Problem requirements: The lines needed are those below that contain the word "Definition"; copy each one.

Data excerpts:
━━━━━━

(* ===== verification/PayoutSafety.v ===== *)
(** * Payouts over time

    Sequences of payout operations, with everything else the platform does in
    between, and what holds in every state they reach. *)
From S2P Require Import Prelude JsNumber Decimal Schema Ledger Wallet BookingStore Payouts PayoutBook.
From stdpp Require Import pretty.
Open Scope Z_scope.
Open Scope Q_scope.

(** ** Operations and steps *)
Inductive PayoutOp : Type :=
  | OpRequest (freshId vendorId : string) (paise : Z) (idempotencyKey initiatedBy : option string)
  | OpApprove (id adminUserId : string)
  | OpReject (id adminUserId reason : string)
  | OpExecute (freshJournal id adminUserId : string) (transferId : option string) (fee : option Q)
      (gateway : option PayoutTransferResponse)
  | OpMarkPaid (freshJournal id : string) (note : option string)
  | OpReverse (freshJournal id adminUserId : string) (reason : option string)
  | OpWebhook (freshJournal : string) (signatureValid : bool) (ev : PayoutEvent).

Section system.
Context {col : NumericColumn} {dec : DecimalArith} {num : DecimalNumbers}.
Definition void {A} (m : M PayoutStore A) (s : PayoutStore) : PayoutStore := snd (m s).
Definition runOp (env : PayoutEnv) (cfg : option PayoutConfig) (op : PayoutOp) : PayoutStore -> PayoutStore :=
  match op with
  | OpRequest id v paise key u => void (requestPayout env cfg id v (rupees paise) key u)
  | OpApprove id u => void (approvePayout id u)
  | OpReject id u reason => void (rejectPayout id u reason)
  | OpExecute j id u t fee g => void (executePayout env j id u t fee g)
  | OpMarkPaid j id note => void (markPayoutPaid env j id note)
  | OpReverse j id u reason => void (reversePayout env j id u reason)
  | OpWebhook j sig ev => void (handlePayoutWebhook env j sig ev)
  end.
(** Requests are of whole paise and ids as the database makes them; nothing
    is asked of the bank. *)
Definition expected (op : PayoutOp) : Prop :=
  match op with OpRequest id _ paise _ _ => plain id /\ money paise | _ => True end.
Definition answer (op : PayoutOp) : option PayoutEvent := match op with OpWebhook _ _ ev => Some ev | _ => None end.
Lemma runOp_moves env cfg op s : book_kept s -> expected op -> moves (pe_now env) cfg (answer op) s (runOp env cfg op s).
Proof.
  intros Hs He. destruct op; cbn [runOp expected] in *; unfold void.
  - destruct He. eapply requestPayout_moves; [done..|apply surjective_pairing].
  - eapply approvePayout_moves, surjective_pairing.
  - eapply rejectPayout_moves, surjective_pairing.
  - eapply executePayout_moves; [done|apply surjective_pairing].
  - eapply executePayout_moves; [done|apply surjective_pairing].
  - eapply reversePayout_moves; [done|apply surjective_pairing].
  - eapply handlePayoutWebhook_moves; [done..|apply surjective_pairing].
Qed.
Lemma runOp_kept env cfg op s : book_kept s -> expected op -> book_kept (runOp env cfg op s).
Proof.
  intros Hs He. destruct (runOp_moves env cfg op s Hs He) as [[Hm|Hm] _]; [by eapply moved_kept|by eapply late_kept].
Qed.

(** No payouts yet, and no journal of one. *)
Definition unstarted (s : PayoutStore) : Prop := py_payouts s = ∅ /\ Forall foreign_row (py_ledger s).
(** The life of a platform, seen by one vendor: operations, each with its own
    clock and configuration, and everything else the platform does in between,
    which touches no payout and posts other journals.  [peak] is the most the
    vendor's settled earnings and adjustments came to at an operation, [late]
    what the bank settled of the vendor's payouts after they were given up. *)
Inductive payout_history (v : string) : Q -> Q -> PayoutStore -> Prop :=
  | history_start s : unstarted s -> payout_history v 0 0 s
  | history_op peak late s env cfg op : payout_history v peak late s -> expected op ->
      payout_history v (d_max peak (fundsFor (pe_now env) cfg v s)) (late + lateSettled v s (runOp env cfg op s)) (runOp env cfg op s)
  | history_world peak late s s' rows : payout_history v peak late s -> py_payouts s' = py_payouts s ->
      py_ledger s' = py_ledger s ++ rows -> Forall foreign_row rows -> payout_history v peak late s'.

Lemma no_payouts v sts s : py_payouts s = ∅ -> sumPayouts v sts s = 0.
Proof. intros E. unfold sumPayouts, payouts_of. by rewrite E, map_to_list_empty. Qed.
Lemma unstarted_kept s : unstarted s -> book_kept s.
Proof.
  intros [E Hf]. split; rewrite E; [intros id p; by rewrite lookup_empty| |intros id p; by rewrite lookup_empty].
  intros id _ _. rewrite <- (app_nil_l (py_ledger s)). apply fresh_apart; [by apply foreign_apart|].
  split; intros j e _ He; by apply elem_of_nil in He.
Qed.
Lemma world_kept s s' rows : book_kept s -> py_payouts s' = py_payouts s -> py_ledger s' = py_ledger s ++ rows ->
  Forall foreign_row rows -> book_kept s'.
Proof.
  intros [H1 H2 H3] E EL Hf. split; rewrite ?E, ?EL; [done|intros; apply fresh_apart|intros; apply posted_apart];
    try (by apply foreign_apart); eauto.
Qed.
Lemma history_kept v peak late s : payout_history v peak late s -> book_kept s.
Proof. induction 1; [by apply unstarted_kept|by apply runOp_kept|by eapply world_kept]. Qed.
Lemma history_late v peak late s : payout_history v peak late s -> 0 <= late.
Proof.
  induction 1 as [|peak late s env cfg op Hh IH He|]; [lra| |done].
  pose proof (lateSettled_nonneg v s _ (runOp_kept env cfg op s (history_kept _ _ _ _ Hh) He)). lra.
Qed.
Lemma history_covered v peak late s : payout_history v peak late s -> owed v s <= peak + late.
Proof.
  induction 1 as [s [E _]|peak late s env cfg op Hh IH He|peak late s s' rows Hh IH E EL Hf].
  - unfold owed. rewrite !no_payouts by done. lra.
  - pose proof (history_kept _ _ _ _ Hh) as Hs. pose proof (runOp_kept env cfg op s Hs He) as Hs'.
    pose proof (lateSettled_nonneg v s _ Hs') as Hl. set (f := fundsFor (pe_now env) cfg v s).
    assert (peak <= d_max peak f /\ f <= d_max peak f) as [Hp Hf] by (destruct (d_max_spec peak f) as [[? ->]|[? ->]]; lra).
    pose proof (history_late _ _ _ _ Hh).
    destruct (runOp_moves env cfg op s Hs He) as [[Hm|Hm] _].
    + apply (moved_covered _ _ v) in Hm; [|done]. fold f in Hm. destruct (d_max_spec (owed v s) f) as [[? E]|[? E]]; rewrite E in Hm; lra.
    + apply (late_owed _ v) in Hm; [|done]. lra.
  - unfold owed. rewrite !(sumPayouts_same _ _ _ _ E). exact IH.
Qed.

━━━━━━

Result of the exercise:
Definition void {A} (m : M PayoutStore A) (s : PayoutStore) : PayoutStore := snd (m s).
Definition runOp (env : PayoutEnv) (cfg : option PayoutConfig) (op : PayoutOp) : PayoutStore -> PayoutStore :=
Definition expected (op : PayoutOp) : Prop :=
Definition answer (op : PayoutOp) : option PayoutEvent := match op with OpWebhook _ _ ev => Some ev | _ => None end.
Definition unstarted (s : PayoutStore) : Prop := py_payouts s = ∅ /\ Forall foreign_row (py_ledger s).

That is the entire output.